Boston Mayor Michelle Wu gave the state legislature perhaps her strongest argument yet to accept her transfer tax proposal last week. 

A citywide audit turned up 1,200 municipally-owned properties totaling 9 million square feet. Most are tax-foreclosed lots that Boston’s Office of Housing hopes to turn into small-scale affordable housing opportunities. But a few are massive seas of asphalt that Wu hopes to see developed into housing, parks and more following neighborhood-level planning that, she told reporters last week, will move “as quickly as we can.” 
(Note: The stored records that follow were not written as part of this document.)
Lemma int32_run v : cast_run is_i32 (mlibMathInt32 mlib_math_try v) v.
Proof. apply cast_run_intro; [apply int32_ok | by apply mlibMathInt32_spec]. Qed.
Lemma nonneg32_run v :
  cast_run (fun z => 0 <= z <= INT32_MAX) (mlibMathNonNegativeInt32 mlib_math_try v) v.
Proof. apply cast_run_intro; [apply nonneg32_ok | by apply mlibMathNonNegativeInt32_spec]. Qed.
Lemma pos32_run v :
  cast_run (fun z => 1 <= z <= INT32_MAX) (mlibMathPositiveInt32 mlib_math_try v) v.
Proof. apply cast_run_intro; [apply pos32_ok | by apply mlibMathPositiveInt32_spec]. Qed.

Lemma int32_sticky info v : failed info -> failed (fst (mlibMathInt32 info v)).
Proof. apply fill_sticky. Qed.
Lemma nonneg32_sticky info v : failed info -> failed (fst (mlibMathNonNegativeInt32 info v)).
Proof. apply fill_sticky. Qed.
Lemma pos32_sticky info v : failed info -> failed (fst (mlibMathPositiveInt32 info v)).
Proof. apply fill_sticky. Qed.

Lemma assert_clean f v : clean v -> _mlib_math_assert_not_flags f v = Done v.
Proof. unfold clean, _mlib_math_assert_not_flags. intros ->. by rewrite Z.land_0_r. Qed.

(** Sums and differences of values that are far from the limits. *)
Definition small (v : mlib_integer) (z : Z) : Prop := clean v /\ int_wf v /\ i64 v = z.

Lemma small_I z : is_i64 z -> small (I z) z.
Proof. intros Hz. split_and!; [done | apply I_wf | by apply I_val]. Qed.
Lemma small_U z : 0 <= z <= INT64_MAX -> small (U z) z.
Proof. intros Hz. rewrite U_small by done. apply small_I. unfold is_i64. lia. Qed.
Lemma small_add a b x y : small a x -> small b y -> is_i64 (x + y) -> small (add a b) (x + y).
Proof.
  intros (Ca & Wa & <-) (Cb & Wb & <-) Hr. destruct (add_val a b Wa Wb Ca Cb Hr).
  split_and!; [done | by apply add_wf | done].
Qed.
Lemma small_sub a b x y : small a x -> small b y -> is_i64 (x - y) -> small (sub a b) (x - y).
Proof.
  intros (Ca & Wa & <-) (Cb & Wb & <-) Hr. destruct (sub_val a b Wa Wb Ca Cb Hr).
  split_and!; [done | apply sub_wf | done].
Qed.

#[global] Arguments add : simpl never.
#[global] Arguments sub : simpl never.
#[global] Arguments I : simpl never.
#[global] Arguments U : simpl never.
#[global] Arguments strnlen32 : simpl never.
#[global] Arguments strlen32 : simpl never.
#[global] Arguments mlibMathNonNegativeInt32 : simpl never.
#[global] Arguments mlibMathPositiveInt32 : simpl never.
#[global] Arguments mlibMathInt32 : simpl never.
#[global] Arguments mlib_math_catch : simpl never.

(** ** Claims on the primitive checks *)

Lemma eval_exact_witness :
  let e := EBounds (EInt 1) (EInt 100) (ESub (EMul (EInt 7) (EUnsigned 6)) (EDiv (EInt 9) (EInt (-2)))) in
  let f := ESub (EInt 0) (EInt INT64_MIN) in
  (clean (eval e) /\ i64 (eval e) = 46) /\ exact e = Some 46 /\
  (clean (eval f) /\ i64 (eval f) = INT64_MIN) /\ exact f = None.
Proof.
  intros e f. destruct (eval_exact e) as [_ He]; [vm_compute; intuition discriminate|].
  destruct (eval_exact f) as [Hf _]; [vm_compute; intuition discriminate|].
  split; [apply He; [vm_compute; intuition discriminate|vm_compute; reflexivity]|]. split; [vm_compute; reflexivity|].
  split; [apply Hf; vm_compute; reflexivity|vm_compute; reflexivity].
Defined.

(** The overflow predicates: addition and multiplication are reported exactly
    when the mathematical result leaves the 64-bit range; subtraction is
    reported exactly when it leaves it by something else than one above the
    maximum. *)
Theorem would_overflow_exact l r :
  is_i64 l -> is_i64 r ->
  (_mlib_i64_add_would_overflow l r = true <-> ~ is_i64 (l + r)) /\
  (_mlib_i64_mul_would_overflow l r = true <-> ~ is_i64 (l * r)) /\
  (_mlib_i64_sub_would_overflow l r = true <-> ~ is_i64 (l - r) /\ l - r <> INT64_MAX + 1).
Proof.
  intros Hl Hr. split_and!;
    [by apply add_would_overflow_spec | by apply mul_would_overflow_spec
    | by apply sub_would_overflow_spec].
Qed.

Lemma would_overflow_exact_witness :
  _mlib_i64_mul_would_overflow INT64_MIN (-1) = true /\ ~ is_i64 (INT64_MIN * -1).
Proof.
  destruct (would_overflow_exact INT64_MIN (-1)) as (_ & [H _] & _);
    [vm_compute; intuition discriminate | vm_compute; intuition discriminate |].
  split; [vm_compute; reflexivity | apply H; vm_compute; reflexivity].
Defined.

(** The missed overflow: [0 - INT64_MIN] is not representable, is not
    reported, and yields the wrapped minimum with no flag set. *)
Theorem sub_overflow_missed :
  _mlib_i64_sub_would_overflow 0 INT64_MIN = false /\ ~ is_i64 (0 - INT64_MIN) /\
  sub (I 0) (I INT64_MIN) = mk_mlib_integer INT64_MIN mlib_integer_okay.
Proof. split_and!; [done | unfold is_i64; lia | done]. Qed.

(** The sixteen-bit checks [checkNonNegativeInt16] and [checkPositiveInt16]
    pass the first value above the sixteen-bit range, although
    [checkInt16] refuses it. *)
Theorem int16_checks_wide :
  flags (checkNonNegativeInt16 (I 32768)) = mlib_integer_okay /\
  flags (checkPositiveInt16 (I 32768)) = mlib_integer_okay /\
  flags (checkInt16 (I 32768)) = mlib_integer_bounds.
Proof. by vm_compute. Qed.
A brief refresher: Boston is asking Beacon Hill for permission to put a 2 percent marginal tax on real estate sales over $2 million, meaning only the amount over $2 million will be taxed. The tax also applies to transfers of beneficial interest in corporate entities that own real estate, a common way to accommodate multiple investors commercial buildings. The money raised – projected at $100 million per year – would be deposited in the city’s independently-managed Neighborhood Housing Trust Fund and round out financing packages for developments containing affordable units. 

Leaving aside whether the tax’s wording should be narrowed to more clearly focus on LLCs that exist chiefly to control property, opposition from the real estate industry falls into two camps: where the lower bar on the tax is set, and whether a transfer tax is just.  

The former is a relatively simple question to litigate. Will the hit to people at the low end, like “mom and pop” landlords and neighborhood businesses, justify the benefit to the community at large? Could that pain be avoided by raising the floor at which the tax kicks in? 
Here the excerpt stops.